James “Hacksmith” Hobson, a handy guy from Canada, built an exoskeleton over the summer to lift a 78-pound load without much effort. The figure is not impressive, but because exoskeleton pneumatic cylinders operate at half pressure, its load capacity can be doubled by putting a more powerful compressor.
So far this design lacks support for the legs, but even such a result for a project like “How I spent the summer” is impressive. Unfortunately, the author of this uger gadget only conducts a video blog of the creation and I did not find any detailed text describing the technical details. It is clear from the video that:
1. The pneumatic cylinders fed by the compressor are used as drives. On the cylinder for flexion and extension.
2. The supporting frame is assembled by analogy with the frames for tourist backpacks, but for reliability it is welded from steel.
3. The shoulders and forearms are assembled with their square profile and connected to the frame through a pair of ball joints.
4. Feedback has not yet been provided, the system is controlled by the remote control in one of the hands.

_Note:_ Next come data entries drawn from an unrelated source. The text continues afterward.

(* ===== verification/Grammar.v ===== *)
(** The grammar of queries (src/query/language.go: the struct tags), as the
    relation between token sequences and parse trees that the tags state.

    [@@] is the grammar of the field's type, [@X] a token that the field
    captures, a quoted literal any token with that value, [?], [*], [+] and [|]
    as usual.  The parser that participle builds from the tags is not here; a
    parser of the grammar accepts some of the pairs of the relation.  [uint64]
    captures go through the library's number parser, a parameter. *)
From S2P Require Export Language.

(** The rules of [lex], by name. *)
Inductive token_type :=
  | Whitespace | LParen | RParen | TAnd | TOr | TNeq | TEq | TGeqt | TLeqt | TGt | TLt
  | TNotGlob | TGlob | TNot | TEntityKey | TAddress | TString | TNumber | TIdent
  | TCreatedAtBlock | TContentType | TOwner | TCreator | TKey | TExpiration | TSequence | TAll | TStar.
#[export] Instance token_type_eq_dec : EqDecision token_type.
Proof. solve_decision. Defined.

(** A token: its type, and its text (of a string, the text it quotes). *)
Record token := mkToken { tk_type : token_type; tk_value : bytes }.

(** The text of the rules that match one text only. *)
Definition fixed_text (ty : token_type) : option bytes :=
  match ty with
  | LParen => Some (str "(") | RParen => Some (str ")") | TAnd => Some (str "&&") | TOr => Some (str "||")
  | TNeq => Some (str "!=") | TEq => Some (str "=") | TGeqt => Some (str ">=") | TLeqt => Some (str "<=")
  | TGt => Some (str ">") | TLt => Some (str "<") | TNotGlob => Some (str "!~") | TGlob => Some (str "~")
  | TNot => Some (str "!") | TCreatedAtBlock => Some CreatedAtBlockKey | TContentType => Some ContentTypeAttributeKey
  | TOwner => Some OwnerAttributeKey | TCreator => Some CreatorAttributeKey | TKey => Some KeyAttributeKey
  | TExpiration => Some ExpirationAttributeKey | TSequence => Some SequenceAttributeKey
  | TAll => Some (str "$all") | TStar => Some (str "*")
  | Whitespace | TEntityKey | TAddress | TString | TNumber | TIdent => None
  end.

(** [[a-fA-F0-9]], and [0x] before [k] of them. *)
Definition is_hex (c : byte) : bool :=
  is_digit c || let n := byte_val c in ((97 <=? n) && (n <=? 102) || (65 <=? n) && (n <=? 70))%N.
Definition hex_text (k : nat) (v : bytes) : bool :=
  match v with
  | c :: x :: s => bool_decide ([c; x] = str "0x") && (length s =? k)%nat && forallb is_hex s
  | _ => false
  end.
Definition is_number (v : bytes) : bool := match v with [] => false | _ => forallb is_digit v end.
Definition is_space (c : byte) : bool := bool_decide (byte_val c ∈ [32; 9; 10; 13]%N).

(** A token whose text matches its rule; of a string, any text can be quoted. *)
Definition token_ok (t : token) : bool :=
  match fixed_text (tk_type t) with
  | Some text => bool_decide (tk_value t = text)
  | None =>
      match tk_type t with
      | Whitespace => match tk_value t with [] => false | v => forallb is_space v end
      | TEntityKey => hex_text 64 (tk_value t)
      | TAddress => hex_text 40 (tk_value t)
      | TNumber => is_number (tk_value t)
      | TIdent => is_ident (tk_value t)
      | _ => true
      end
  end.

Section Grammar.
Variable numberValue : bytes → option N.

Definition NOT_words : list bytes := [str "NOT"; str "not"].
Definition IN_words : list bytes := [str "IN"; str "in"].
Definition GLOB_words : list bytes := [str "GLOB"; str "glob"].
Definition AND_words : list bytes := [str "AND"; str "and"].
Definition OR_words : list bytes := [str "OR"; str "or"].

Definition range_types : list token_type := [TIdent; TExpiration; TCreatedAtBlock].
Definition var_types : list token_type :=
  [TIdent; TKey; TOwner; TCreator; TExpiration; TSequence; TCreatedAtBlock; TContentType].
Definition text_types : list token_type := [TString; TEntityKey; TAddress].

(** [@('NOT' | 'not')?] *)
Inductive not_tokens : list token → bool → Prop :=
  | not_absent : not_tokens [] false
  | not_present t : tk_value t ∈ NOT_words → not_tokens [t] true.

(** [@(Not | 'NOT' | 'not')?] *)
Inductive paren_not_tokens : list token → bool → Prop :=
  | paren_not_absent : paren_not_tokens [] false
  | paren_not_present t : tk_type t = TNot ∨ tk_value t ∈ NOT_words → paren_not_tokens [t] true.

(** [(@String | @EntityKey | @Address) | @Number] *)
Inductive Value_tokens : list token → Value → Prop :=
  | Value_string t : tk_type t ∈ text_types → Value_tokens [t] (mkValue (Some (tk_value t)) None)
  | Value_number t n : tk_type t = TNumber → numberValue (tk_value t) = Some n →
      Value_tokens [t] (mkValue None (Some n)).

(** ['(' (@String | @EntityKey | @Address)+ ')' | '(' @Number+ ')'] *)
Definition number_token (t : token) (n : N) : Prop := tk_type t = TNumber ∧ numberValue (tk_value t) = Some n.
Inductive Values_tokens : list token → Values → Prop :=
  | Values_strings l ts r : tk_value l = str "(" → tk_value r = str ")" → ts ≠ [] →
      Forall (λ t, tk_type t ∈ text_types) ts → Values_tokens (l :: ts ++ [r]) (mkValues (map tk_value ts) [])
  | Values_numbers l ts ns r : tk_value l = str "(" → tk_value r = str ")" → ts ≠ [] →
      Forall2 number_token ts ns → Values_tokens (l :: ts ++ [r]) (mkValues [] ns).

(** The leaves of [EqualExpr]. *)
Inductive leaf_tokens : list token → EqualExpr → Prop :=
  | leaf_assign v op ts b w : tk_type v ∈ var_types →
      tk_type op = TEq ∧ b = false ∨ tk_type op = TNeq ∧ b = true → Value_tokens ts w →
      leaf_tokens (v :: op :: ts) (assign_expr (mkEquality (tk_value v) b w))
  | leaf_inclusion v nots b i ts w : tk_type v ∈ var_types → not_tokens nots b → tk_value i ∈ IN_words →
      Values_tokens ts w → leaf_tokens (v :: nots ++ i :: ts) (inclusion_expr (mkInclusion (tk_value v) b w))
  | leaf_lt v op ts w : tk_type v ∈ range_types → tk_type op = TLt → Value_tokens ts w →
      leaf_tokens (v :: op :: ts) (lt_expr (mkLessThan (tk_value v) w))
  | leaf_le v op ts w : tk_type v ∈ range_types → tk_type op = TLeqt → Value_tokens ts w →
      leaf_tokens (v :: op :: ts) (le_expr (mkLessOrEqualThan (tk_value v) w))
  | leaf_gt v op ts w : tk_type v ∈ range_types → tk_type op = TGt → Value_tokens ts w →
      leaf_tokens (v :: op :: ts) (gt_expr (mkGreaterThan (tk_value v) w))
  | leaf_ge v op ts w : tk_type v ∈ range_types → tk_type op = TGeqt → Value_tokens ts w →
      leaf_tokens (v :: op :: ts) (ge_expr (mkGreaterOrEqualThan (tk_value v) w))
  | leaf_glob v op b s : tk_type v = TIdent →
      tk_type op = TGlob ∧ b = false ∨ tk_type op = TNotGlob ∧ b = true → tk_type s = TString →
      leaf_tokens [v; op; s] (glob_expr (mkGlobExpr (tk_value v) b (tk_value s)))
  | leaf_glob_word v nots b g s : tk_type v = TIdent → not_tokens nots b → tk_value g ∈ GLOB_words → tk_type s = TString →
      leaf_tokens (v :: nots ++ [g; s]) (glob_expr (mkGlobExpr (tk_value v) b (tk_value s))).

Definition and_token (t : token) : Prop := tk_type t = TAnd ∨ tk_value t ∈ AND_words.
Definition or_token (t : token) : Prop := tk_type t = TOr ∨ tk_value t ∈ OR_words.

Inductive EqualExpr_tokens : list token → EqualExpr → Prop :=
  | equal_leaf ts e : leaf_tokens ts e → EqualExpr_tokens ts e
  | equal_paren nots b l ts o r : paren_not_tokens nots b → tk_type l = LParen → OrExpression_tokens ts o →
      tk_type r = RParen → EqualExpr_tokens (nots ++ l :: ts ++ [r]) (paren_expr (mkParen b (mkExpression o)))
with AndTail_tokens : list token → list AndRHS → Prop :=
  | and_done : AndTail_tokens [] []
  | and_more t ts e tss rs : and_token t → EqualExpr_tokens ts e → AndTail_tokens tss rs →
      AndTail_tokens (t :: ts ++ tss) (mkAndRHS e :: rs)
with AndExpression_tokens : list token → AndExpression → Prop :=
  | and_expr ts e tss rs : EqualExpr_tokens ts e → AndTail_tokens tss rs →
      AndExpression_tokens (ts ++ tss) (mkAndExpression e rs)
with OrTail_tokens : list token → list OrRHS → Prop :=
  | or_done : OrTail_tokens [] []
  | or_more t ts e tss rs : or_token t → AndExpression_tokens ts e → OrTail_tokens tss rs →
      OrTail_tokens (t :: ts ++ tss) (mkOrRHS e :: rs)
with OrExpression_tokens : list token → OrExpression → Prop :=
  | or_expr ts e tss rs : AndExpression_tokens ts e → OrTail_tokens tss rs →
      OrExpression_tokens (ts ++ tss) (mkOrExpression e rs).

(** [@@ | All | Star] *)
Inductive TopLevel_tokens : list token → TopLevel → Prop :=
  | top_expression ts o : OrExpression_tokens ts o → TopLevel_tokens ts (mkTopLevel (Some (mkExpression o)))
  | top_all t : tk_type t = TAll ∨ tk_type t = TStar → TopLevel_tokens [t] (mkTopLevel None).

End Grammar.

Summarizing, I can say that the system is clearly no more complicated than a warehouse elevator, but the appearance is impressive. Here would be load cells with feedback for control, a frame for legs and cylinders for opening hands - and Matt Damon would envy.
All the author’s videos with detailed build history are here: www.youtube.com/playlist?list=PLbncXbXlaNQccS1MMH2BJVyVWYQ6kGxZw
UPD. Replaced GIFs on video at the request of readers.